§ WHAT THIS TASK INVOLVES: Every line in the data below from the one containing "fold_left (fun n b => n * 256 + b) bytes n" down to the one containing "Lemma bigEndian_cons b", both included, must be retyped exactly; no other line is to appear.

EXCERPTED RECORDS START

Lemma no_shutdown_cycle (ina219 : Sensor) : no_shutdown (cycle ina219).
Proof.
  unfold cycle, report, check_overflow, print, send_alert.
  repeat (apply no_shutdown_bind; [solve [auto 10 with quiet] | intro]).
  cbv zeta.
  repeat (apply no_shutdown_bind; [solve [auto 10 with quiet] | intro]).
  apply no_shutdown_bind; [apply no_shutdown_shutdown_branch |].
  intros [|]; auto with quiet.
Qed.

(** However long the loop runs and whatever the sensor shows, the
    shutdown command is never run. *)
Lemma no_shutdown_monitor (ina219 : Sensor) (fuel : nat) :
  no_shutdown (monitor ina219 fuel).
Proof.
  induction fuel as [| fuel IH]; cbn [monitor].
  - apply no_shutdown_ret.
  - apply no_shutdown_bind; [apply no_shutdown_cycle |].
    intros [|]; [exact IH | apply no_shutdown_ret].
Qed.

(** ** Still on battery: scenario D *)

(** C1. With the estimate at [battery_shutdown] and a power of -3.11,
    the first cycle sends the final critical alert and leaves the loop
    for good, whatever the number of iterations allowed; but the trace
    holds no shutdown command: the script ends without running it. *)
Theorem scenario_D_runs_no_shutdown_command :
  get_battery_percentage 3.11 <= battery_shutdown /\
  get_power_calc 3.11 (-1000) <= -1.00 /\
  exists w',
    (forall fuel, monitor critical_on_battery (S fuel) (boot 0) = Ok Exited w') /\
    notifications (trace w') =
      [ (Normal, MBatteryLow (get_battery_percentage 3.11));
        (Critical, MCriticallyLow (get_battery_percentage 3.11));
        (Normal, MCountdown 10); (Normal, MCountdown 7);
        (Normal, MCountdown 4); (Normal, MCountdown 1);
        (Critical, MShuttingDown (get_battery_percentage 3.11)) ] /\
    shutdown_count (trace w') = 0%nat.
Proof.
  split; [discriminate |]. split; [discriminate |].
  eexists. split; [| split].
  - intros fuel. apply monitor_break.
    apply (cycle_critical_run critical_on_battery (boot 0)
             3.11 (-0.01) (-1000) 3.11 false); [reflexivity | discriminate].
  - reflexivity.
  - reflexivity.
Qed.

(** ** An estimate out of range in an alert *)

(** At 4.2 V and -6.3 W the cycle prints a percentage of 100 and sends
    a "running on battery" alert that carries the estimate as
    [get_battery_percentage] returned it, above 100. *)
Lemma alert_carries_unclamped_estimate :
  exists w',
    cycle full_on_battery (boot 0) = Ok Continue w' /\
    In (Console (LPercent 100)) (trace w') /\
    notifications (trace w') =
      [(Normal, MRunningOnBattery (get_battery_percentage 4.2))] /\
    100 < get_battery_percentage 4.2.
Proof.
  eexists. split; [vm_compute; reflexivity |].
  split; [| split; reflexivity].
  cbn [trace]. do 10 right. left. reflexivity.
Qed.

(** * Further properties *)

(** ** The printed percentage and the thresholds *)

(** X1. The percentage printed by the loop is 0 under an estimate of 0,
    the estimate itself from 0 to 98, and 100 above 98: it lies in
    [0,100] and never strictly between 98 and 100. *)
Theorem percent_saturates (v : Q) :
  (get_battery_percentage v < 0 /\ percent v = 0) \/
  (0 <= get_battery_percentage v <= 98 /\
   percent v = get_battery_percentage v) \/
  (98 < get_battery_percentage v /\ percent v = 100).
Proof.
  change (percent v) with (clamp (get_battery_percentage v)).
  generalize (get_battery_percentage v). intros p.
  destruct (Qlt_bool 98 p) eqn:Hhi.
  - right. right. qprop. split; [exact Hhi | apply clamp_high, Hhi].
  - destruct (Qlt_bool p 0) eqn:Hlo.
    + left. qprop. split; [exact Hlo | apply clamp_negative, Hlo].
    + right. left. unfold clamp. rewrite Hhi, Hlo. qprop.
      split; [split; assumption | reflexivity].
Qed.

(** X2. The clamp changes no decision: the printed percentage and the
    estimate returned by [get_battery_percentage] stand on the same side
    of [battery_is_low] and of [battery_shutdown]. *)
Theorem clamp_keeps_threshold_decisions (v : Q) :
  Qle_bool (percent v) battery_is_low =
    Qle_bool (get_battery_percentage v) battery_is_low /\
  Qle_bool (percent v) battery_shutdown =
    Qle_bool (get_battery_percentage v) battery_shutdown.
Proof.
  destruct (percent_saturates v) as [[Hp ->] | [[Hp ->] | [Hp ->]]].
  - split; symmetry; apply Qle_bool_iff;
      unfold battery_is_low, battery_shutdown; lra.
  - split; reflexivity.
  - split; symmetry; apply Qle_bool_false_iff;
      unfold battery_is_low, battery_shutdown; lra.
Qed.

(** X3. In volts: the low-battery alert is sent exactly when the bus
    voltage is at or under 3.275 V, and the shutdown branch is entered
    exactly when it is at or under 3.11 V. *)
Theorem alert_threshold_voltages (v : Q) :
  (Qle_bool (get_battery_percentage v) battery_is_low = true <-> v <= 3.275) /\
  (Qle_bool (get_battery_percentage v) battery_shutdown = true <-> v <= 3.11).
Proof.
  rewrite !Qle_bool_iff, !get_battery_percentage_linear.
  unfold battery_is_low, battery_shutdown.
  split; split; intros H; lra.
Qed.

EXCERPTED RECORDS END
EXCERPTED RECORDS START

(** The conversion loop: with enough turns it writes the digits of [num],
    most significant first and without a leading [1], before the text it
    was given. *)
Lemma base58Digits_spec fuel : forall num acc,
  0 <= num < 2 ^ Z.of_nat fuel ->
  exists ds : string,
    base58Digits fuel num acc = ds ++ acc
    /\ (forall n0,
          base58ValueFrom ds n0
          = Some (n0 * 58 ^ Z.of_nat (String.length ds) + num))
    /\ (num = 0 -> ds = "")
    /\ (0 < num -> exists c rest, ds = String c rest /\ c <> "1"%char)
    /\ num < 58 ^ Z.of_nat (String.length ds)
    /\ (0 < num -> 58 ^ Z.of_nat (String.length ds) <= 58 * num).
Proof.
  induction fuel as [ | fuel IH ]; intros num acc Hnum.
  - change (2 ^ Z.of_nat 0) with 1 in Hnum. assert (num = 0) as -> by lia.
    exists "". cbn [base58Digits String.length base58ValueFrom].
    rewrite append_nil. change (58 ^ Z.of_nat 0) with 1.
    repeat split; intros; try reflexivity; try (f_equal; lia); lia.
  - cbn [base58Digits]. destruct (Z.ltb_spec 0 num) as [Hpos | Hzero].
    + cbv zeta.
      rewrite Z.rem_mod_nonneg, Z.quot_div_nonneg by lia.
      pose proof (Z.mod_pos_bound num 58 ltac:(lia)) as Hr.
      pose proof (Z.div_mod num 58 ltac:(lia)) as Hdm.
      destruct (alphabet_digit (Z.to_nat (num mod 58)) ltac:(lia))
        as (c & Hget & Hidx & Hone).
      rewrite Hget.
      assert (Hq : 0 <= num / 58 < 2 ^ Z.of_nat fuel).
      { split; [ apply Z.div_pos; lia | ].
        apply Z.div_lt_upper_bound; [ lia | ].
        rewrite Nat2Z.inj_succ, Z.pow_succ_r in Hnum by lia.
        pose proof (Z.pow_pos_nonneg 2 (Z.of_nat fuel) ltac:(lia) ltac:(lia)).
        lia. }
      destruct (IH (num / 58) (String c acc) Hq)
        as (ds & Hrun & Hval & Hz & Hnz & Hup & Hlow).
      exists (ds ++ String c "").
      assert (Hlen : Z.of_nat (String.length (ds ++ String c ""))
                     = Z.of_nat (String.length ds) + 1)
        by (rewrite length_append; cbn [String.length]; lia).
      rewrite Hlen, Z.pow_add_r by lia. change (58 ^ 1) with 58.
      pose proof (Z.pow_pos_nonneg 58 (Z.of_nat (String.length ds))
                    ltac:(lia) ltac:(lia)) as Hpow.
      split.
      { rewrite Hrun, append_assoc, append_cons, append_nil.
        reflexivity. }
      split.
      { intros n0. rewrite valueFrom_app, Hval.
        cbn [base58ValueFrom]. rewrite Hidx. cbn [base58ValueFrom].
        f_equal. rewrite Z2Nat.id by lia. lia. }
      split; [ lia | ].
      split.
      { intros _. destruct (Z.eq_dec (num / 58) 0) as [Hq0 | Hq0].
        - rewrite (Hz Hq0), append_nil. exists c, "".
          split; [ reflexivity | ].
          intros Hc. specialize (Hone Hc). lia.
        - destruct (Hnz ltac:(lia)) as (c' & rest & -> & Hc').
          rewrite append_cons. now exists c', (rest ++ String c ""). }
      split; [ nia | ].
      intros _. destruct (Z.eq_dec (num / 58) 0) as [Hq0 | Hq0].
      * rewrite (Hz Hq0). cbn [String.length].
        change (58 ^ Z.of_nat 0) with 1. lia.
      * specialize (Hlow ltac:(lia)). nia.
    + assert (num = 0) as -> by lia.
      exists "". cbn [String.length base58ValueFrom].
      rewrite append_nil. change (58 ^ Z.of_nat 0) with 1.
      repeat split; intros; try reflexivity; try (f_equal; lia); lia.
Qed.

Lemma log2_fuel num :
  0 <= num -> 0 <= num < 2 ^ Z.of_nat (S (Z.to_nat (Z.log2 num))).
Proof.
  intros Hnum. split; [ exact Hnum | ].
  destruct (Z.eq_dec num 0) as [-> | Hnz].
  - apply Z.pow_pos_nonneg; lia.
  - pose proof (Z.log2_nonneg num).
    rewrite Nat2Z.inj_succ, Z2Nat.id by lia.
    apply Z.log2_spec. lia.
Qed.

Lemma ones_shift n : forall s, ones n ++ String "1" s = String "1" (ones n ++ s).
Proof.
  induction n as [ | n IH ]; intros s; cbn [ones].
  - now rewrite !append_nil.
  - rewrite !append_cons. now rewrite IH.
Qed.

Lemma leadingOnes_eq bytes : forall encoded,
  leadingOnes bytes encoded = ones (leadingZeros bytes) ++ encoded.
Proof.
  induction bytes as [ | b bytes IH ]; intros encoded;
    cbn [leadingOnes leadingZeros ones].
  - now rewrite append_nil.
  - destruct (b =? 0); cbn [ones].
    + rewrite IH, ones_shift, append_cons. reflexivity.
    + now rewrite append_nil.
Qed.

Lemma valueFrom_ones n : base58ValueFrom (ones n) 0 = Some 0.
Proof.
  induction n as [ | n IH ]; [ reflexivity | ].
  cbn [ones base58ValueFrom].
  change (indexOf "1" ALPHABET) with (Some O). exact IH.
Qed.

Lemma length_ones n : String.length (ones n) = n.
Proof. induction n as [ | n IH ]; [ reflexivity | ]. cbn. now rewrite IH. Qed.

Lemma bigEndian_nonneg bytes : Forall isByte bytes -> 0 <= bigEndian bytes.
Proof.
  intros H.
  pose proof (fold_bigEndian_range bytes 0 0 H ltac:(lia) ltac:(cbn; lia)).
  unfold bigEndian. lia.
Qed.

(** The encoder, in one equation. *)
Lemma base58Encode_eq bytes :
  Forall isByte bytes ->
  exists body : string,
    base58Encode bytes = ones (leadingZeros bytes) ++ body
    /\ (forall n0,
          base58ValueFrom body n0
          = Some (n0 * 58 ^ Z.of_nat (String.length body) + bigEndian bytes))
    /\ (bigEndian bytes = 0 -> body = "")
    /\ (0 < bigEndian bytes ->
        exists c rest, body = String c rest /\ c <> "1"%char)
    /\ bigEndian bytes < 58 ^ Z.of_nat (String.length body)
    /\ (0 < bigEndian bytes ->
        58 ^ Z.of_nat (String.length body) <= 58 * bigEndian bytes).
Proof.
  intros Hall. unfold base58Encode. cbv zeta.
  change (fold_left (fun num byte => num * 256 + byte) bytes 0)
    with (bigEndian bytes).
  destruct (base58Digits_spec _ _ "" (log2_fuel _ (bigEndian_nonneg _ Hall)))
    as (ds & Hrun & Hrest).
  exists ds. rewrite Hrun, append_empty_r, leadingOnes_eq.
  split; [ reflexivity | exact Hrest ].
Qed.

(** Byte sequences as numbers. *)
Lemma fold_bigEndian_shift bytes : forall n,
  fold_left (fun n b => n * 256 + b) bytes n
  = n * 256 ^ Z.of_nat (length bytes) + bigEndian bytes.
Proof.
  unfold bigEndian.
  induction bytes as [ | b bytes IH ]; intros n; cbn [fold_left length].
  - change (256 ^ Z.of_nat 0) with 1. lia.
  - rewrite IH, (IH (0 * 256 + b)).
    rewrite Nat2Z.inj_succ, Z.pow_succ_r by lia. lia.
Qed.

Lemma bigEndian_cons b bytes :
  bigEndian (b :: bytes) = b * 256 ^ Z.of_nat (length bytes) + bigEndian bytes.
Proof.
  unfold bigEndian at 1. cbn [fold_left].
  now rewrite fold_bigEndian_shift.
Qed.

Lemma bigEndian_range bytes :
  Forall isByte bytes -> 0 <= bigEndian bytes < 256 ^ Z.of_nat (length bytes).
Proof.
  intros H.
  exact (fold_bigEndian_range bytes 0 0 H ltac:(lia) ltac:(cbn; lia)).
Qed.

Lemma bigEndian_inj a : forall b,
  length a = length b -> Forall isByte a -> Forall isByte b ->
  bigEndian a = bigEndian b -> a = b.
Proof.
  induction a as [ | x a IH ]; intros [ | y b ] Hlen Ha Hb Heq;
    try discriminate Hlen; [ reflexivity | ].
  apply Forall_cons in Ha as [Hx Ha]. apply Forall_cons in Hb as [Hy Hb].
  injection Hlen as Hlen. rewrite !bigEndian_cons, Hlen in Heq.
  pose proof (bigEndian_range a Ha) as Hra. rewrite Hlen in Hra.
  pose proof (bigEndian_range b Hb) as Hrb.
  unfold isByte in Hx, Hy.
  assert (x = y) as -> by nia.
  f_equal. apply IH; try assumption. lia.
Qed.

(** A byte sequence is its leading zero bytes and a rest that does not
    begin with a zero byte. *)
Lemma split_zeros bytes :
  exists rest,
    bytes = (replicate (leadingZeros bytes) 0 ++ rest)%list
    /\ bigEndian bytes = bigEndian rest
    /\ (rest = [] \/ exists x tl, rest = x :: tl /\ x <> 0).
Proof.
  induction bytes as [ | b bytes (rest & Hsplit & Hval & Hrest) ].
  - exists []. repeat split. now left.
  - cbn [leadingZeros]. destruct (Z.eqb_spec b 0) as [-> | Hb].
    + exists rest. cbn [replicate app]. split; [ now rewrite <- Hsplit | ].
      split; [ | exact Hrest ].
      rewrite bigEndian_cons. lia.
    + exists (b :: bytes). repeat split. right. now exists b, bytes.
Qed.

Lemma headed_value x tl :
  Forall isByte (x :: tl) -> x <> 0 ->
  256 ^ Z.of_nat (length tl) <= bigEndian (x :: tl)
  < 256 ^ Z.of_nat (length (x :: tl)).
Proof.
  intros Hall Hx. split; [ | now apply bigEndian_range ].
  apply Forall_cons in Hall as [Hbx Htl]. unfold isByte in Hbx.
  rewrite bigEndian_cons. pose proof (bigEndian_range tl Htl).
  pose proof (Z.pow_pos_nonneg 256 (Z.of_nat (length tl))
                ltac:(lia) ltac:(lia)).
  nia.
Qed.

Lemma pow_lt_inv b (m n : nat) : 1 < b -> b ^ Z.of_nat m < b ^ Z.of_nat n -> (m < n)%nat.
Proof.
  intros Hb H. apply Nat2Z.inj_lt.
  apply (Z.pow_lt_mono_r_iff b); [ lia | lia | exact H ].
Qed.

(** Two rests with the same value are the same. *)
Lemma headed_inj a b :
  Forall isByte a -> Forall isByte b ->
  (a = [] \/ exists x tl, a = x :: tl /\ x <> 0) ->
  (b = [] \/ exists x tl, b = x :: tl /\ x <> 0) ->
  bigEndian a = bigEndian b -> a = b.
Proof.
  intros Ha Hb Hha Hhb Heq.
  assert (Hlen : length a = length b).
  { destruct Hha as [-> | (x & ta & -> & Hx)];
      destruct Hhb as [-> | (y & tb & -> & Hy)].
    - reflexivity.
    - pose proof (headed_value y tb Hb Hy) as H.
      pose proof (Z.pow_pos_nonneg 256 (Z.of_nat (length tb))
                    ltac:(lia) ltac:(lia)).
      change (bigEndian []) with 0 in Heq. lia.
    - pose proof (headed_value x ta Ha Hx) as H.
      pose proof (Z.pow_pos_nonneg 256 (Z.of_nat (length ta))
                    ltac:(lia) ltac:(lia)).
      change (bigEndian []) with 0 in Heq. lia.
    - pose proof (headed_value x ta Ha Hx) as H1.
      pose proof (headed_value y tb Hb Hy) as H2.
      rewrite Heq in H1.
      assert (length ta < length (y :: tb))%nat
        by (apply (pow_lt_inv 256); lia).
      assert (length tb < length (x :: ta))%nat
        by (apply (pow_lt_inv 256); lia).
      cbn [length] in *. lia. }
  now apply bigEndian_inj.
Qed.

EXCERPTED RECORDS END

§ YOUR SOLUTION:
  fold_left (fun n b => n * 256 + b) bytes n
  = n * 256 ^ Z.of_nat (length bytes) + bigEndian bytes.
Proof.
  unfold bigEndian.
  induction bytes as [ | b bytes IH ]; intros n; cbn [fold_left length].
  - change (256 ^ Z.of_nat 0) with 1. lia.
  - rewrite IH, (IH (0 * 256 + b)).
    rewrite Nat2Z.inj_succ, Z.pow_succ_r by lia. lia.
Qed.

Lemma bigEndian_cons b bytes :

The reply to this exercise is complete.